** About this task **
Each line of the data below that contains "Hflag" must be copied.
*** Extracted records ***
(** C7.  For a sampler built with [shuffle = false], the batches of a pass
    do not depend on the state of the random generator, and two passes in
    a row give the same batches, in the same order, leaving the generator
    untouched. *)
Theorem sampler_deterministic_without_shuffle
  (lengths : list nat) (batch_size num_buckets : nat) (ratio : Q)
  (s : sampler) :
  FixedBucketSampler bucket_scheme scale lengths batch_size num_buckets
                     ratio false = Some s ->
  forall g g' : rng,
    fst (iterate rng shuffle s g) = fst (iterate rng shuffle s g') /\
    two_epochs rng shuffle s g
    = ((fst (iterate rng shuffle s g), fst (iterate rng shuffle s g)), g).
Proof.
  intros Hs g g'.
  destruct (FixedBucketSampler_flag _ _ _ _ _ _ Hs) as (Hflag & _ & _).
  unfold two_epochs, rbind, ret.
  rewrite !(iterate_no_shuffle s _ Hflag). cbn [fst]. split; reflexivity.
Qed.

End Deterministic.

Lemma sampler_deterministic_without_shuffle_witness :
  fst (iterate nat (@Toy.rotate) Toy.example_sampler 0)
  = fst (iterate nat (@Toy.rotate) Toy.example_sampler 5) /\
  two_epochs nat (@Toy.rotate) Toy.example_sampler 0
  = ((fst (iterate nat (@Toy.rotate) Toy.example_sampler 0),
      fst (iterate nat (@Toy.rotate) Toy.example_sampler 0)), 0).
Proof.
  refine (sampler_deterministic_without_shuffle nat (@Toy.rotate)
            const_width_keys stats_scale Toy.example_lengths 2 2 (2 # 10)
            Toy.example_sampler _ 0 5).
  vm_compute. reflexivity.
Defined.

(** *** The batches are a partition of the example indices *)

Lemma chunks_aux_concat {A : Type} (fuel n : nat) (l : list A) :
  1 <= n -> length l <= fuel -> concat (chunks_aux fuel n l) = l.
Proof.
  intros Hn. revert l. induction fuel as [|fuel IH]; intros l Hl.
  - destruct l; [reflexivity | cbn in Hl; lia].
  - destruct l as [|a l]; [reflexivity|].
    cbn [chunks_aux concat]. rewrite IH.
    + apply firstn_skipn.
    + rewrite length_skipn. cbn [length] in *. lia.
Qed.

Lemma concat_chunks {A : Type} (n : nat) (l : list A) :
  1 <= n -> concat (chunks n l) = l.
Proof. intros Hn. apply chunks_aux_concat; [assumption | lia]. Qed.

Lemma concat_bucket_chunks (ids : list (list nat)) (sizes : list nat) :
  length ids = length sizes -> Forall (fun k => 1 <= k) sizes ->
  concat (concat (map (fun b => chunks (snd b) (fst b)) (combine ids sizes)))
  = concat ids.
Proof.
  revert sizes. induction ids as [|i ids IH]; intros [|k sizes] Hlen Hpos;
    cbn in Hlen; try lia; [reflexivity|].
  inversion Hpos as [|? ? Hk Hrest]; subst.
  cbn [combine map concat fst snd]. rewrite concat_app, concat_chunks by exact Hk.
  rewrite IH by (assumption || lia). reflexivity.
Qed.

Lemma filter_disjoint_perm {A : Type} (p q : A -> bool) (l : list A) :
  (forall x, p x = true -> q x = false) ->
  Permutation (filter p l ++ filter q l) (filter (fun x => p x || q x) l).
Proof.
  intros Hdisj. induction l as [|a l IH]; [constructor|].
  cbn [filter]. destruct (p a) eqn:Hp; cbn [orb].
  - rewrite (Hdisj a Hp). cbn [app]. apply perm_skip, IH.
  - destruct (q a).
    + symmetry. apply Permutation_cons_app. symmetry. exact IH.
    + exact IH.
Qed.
***
*** Extracted records ***
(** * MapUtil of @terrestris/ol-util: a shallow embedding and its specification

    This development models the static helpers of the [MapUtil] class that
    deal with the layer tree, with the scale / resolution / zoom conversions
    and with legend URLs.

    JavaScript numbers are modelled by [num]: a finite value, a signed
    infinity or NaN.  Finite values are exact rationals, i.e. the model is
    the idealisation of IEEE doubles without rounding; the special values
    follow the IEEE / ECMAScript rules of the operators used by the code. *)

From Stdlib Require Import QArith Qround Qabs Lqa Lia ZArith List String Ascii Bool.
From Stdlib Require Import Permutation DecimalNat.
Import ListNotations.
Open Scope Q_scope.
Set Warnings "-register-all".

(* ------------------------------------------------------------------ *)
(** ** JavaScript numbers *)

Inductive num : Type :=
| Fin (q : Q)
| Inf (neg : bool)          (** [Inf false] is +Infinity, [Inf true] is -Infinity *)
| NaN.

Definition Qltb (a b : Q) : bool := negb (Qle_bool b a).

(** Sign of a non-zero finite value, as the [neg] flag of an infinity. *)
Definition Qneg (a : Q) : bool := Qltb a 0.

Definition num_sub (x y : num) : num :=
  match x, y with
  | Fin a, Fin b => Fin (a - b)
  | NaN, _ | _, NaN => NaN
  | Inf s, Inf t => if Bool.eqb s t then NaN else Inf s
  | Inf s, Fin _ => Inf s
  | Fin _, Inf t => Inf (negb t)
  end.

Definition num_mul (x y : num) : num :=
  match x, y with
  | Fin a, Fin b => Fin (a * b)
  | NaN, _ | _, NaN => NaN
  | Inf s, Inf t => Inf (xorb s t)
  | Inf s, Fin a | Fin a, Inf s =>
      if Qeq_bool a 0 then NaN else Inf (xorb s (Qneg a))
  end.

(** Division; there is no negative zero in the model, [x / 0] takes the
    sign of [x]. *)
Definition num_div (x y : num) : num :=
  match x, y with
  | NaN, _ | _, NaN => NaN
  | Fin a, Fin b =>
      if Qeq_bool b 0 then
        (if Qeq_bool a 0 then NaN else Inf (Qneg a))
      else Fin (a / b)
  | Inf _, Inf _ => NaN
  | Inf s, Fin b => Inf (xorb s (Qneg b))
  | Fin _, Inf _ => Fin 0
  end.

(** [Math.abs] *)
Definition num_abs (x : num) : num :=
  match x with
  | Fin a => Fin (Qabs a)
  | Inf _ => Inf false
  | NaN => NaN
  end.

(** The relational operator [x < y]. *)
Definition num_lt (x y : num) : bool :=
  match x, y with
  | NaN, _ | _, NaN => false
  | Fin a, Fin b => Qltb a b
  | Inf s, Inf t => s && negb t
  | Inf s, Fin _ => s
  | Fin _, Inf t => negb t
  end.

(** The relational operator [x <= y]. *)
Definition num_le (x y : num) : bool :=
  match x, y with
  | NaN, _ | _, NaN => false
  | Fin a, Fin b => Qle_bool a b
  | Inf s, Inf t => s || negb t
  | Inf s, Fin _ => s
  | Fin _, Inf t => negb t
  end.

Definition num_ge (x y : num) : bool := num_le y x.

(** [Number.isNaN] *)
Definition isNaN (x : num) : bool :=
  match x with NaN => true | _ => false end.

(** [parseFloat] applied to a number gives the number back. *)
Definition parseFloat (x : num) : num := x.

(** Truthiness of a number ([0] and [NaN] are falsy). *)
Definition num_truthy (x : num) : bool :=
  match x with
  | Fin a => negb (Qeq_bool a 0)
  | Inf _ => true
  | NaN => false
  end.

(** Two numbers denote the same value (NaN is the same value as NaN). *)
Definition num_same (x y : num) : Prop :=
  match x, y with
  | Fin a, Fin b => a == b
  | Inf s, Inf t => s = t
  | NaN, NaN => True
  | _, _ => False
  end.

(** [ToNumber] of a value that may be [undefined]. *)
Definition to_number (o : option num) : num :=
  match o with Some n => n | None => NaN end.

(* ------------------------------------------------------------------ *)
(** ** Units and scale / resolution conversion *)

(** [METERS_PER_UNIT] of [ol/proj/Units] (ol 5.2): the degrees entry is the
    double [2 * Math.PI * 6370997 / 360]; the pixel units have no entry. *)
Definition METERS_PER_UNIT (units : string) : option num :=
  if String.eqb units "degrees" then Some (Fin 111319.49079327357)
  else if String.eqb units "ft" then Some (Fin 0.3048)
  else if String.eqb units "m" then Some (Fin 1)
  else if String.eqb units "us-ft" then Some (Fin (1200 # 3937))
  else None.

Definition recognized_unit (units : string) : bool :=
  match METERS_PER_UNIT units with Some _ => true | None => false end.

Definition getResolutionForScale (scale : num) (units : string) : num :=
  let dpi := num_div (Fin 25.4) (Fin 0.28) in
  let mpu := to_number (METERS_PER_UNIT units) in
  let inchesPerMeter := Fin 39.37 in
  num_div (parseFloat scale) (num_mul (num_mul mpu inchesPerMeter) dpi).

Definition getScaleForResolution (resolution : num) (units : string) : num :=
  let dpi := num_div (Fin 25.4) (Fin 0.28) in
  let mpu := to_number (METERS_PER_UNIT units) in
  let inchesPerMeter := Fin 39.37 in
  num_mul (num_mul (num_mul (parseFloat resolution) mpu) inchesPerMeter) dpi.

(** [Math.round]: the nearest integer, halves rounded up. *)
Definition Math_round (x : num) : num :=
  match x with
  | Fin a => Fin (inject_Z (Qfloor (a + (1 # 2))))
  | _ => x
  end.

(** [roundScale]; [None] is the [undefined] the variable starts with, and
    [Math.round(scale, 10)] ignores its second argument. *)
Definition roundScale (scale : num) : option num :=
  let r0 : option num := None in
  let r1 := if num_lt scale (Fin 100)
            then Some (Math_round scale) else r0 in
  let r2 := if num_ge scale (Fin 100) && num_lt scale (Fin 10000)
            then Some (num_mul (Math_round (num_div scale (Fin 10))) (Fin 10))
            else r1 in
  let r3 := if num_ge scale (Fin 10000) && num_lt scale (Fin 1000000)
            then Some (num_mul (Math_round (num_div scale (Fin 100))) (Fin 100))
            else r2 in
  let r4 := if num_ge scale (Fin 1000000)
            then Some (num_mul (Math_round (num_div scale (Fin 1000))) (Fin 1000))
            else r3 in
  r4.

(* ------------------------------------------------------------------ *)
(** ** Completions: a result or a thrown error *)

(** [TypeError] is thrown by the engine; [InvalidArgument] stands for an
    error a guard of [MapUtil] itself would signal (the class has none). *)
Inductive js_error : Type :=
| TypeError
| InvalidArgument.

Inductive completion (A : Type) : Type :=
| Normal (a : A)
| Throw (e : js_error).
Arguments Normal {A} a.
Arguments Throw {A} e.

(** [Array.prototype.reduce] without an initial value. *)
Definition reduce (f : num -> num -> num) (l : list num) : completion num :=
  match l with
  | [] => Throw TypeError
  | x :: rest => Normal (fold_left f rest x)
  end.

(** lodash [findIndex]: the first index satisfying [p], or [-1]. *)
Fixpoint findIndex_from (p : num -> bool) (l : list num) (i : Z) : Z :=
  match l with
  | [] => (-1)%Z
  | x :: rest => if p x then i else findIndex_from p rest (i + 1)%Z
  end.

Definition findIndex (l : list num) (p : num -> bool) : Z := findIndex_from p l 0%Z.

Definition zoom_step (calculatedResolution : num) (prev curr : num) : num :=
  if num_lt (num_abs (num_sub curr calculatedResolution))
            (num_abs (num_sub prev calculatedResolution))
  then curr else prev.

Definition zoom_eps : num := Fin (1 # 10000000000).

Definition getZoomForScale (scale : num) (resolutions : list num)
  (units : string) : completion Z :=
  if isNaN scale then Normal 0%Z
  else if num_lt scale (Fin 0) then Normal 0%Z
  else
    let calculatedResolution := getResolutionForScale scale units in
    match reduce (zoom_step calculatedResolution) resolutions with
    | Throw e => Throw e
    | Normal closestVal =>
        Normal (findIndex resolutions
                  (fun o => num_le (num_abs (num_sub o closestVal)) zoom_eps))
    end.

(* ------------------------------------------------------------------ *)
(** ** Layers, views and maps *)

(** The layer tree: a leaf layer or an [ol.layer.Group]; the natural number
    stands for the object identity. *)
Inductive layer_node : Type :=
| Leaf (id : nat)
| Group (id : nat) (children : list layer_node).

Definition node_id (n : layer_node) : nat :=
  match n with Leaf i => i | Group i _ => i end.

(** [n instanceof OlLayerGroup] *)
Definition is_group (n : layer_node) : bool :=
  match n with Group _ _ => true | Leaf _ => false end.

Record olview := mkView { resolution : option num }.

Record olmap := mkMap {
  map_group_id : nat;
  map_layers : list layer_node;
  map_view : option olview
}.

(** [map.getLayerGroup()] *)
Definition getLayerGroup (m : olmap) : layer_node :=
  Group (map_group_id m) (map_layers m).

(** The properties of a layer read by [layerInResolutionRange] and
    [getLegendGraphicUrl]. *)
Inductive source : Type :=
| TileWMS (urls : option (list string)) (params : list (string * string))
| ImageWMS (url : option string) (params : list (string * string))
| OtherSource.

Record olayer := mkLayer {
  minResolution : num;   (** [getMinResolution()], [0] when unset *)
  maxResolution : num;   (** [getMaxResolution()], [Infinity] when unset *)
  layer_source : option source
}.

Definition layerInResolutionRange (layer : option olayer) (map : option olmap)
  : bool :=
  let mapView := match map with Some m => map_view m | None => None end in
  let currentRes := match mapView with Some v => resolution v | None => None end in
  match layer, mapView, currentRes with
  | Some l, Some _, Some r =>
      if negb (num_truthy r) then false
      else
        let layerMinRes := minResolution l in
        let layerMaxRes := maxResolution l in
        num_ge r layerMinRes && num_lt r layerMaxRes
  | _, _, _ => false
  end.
***
*** Extracted records ***
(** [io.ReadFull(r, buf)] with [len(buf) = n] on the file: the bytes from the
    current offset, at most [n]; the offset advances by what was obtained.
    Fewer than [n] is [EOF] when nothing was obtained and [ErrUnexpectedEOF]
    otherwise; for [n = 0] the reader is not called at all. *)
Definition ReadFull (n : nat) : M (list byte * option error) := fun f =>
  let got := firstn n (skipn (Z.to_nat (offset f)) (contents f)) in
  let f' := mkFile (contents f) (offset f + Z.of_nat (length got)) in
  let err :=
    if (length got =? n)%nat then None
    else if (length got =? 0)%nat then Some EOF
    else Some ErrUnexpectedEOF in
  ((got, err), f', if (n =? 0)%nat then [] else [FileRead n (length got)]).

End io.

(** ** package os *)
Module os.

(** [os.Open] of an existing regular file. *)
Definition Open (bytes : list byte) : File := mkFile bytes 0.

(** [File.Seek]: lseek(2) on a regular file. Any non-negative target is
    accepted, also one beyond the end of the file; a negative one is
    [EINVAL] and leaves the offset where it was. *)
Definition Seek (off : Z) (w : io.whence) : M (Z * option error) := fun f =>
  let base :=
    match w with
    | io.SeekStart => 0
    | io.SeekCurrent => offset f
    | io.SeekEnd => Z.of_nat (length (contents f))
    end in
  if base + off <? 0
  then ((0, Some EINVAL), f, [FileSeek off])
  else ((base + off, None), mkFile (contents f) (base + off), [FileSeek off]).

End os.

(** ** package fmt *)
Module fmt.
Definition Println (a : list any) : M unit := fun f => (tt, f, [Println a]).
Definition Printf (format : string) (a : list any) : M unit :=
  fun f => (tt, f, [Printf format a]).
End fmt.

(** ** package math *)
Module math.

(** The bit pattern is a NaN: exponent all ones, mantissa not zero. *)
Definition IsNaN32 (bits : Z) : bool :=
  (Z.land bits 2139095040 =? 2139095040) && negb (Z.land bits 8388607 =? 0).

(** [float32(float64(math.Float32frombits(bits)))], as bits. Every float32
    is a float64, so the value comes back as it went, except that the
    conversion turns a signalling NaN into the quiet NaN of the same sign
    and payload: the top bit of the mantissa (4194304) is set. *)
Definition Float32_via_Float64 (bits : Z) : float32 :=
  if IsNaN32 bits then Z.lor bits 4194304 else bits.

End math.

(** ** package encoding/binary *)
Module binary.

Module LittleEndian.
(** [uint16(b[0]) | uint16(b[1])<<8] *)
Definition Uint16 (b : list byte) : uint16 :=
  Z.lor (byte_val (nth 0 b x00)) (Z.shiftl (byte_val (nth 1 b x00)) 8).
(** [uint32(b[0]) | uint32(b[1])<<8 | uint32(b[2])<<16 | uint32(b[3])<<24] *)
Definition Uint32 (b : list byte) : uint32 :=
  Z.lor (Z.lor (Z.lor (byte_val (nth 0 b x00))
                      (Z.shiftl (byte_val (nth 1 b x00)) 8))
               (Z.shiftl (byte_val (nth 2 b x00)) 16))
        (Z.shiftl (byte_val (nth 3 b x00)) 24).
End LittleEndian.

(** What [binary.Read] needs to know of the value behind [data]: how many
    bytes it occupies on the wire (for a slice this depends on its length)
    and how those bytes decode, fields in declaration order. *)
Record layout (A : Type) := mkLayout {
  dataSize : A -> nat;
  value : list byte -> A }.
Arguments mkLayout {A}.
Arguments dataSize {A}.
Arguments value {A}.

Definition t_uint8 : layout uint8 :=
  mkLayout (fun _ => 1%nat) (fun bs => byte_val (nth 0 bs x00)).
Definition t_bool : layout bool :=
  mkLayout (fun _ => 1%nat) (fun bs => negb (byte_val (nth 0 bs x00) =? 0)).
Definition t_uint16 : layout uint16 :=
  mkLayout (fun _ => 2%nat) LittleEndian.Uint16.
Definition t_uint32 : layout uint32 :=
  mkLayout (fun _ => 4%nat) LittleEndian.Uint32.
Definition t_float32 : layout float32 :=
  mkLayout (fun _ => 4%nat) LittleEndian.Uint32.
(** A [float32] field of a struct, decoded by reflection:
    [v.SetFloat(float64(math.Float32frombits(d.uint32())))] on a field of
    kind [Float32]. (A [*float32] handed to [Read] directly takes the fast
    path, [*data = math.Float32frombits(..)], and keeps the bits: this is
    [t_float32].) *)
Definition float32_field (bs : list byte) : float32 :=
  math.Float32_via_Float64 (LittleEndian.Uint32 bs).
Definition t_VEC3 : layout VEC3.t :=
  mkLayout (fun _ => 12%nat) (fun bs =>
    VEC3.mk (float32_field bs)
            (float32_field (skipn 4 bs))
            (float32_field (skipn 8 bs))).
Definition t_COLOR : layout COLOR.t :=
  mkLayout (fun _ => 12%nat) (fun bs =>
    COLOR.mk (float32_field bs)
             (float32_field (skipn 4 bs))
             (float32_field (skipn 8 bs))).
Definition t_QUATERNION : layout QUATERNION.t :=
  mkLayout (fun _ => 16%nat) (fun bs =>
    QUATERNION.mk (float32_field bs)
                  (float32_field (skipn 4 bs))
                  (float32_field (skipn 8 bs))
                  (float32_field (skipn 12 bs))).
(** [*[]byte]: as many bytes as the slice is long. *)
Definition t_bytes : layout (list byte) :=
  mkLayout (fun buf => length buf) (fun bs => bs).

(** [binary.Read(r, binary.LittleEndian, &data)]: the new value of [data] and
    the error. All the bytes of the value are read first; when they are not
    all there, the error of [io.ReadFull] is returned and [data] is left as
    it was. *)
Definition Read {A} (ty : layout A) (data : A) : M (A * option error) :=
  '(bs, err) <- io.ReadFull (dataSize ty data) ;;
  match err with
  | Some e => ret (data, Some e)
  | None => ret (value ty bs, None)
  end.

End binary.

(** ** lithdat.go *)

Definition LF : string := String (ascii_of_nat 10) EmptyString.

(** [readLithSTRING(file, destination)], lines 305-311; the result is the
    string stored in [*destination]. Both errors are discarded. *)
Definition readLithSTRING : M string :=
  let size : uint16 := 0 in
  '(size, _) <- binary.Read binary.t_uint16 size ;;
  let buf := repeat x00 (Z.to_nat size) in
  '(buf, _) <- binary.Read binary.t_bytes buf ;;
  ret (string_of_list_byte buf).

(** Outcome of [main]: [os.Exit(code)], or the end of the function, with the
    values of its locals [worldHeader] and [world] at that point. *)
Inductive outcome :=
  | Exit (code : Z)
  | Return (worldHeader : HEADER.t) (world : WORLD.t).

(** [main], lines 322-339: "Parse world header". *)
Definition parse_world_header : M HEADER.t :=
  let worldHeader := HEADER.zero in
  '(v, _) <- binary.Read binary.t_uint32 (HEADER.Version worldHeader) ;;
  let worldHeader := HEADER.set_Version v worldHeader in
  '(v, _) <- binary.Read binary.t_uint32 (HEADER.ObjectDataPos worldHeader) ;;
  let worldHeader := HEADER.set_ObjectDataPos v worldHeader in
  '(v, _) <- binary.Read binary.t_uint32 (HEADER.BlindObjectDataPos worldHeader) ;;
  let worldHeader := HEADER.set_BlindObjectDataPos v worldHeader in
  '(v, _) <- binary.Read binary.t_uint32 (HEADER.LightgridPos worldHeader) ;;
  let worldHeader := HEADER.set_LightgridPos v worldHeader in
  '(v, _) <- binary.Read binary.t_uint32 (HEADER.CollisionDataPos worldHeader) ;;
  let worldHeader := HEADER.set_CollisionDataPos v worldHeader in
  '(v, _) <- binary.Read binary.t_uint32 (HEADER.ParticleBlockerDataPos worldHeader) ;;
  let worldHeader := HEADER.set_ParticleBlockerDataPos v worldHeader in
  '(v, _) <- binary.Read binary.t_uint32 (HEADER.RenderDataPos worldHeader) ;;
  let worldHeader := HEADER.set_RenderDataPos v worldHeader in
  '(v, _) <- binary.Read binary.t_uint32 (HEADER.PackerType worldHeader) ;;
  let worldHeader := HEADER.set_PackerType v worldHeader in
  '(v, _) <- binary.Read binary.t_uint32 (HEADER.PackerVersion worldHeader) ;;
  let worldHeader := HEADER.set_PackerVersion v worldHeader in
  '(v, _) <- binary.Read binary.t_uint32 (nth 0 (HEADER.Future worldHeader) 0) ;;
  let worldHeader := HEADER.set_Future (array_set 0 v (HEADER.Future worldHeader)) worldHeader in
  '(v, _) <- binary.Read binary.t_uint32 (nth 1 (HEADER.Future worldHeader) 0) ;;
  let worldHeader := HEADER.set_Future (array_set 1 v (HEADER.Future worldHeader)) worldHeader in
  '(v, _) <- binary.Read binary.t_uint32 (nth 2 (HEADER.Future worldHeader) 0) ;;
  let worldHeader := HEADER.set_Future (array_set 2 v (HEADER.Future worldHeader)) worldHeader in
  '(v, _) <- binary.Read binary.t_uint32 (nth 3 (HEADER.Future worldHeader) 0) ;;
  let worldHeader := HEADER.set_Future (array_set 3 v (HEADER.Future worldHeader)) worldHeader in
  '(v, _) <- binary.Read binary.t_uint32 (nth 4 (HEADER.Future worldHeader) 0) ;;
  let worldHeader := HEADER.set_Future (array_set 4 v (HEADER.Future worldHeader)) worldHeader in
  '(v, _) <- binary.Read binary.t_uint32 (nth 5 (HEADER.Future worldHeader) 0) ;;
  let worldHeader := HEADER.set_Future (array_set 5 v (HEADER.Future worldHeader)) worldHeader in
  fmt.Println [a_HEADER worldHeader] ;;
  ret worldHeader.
***
** Answer space **
  destruct (FixedBucketSampler_flag _ _ _ _ _ _ Hs) as (Hflag & _ & _).
  rewrite !(iterate_no_shuffle s _ Hflag). cbn [fst]. split; reflexivity.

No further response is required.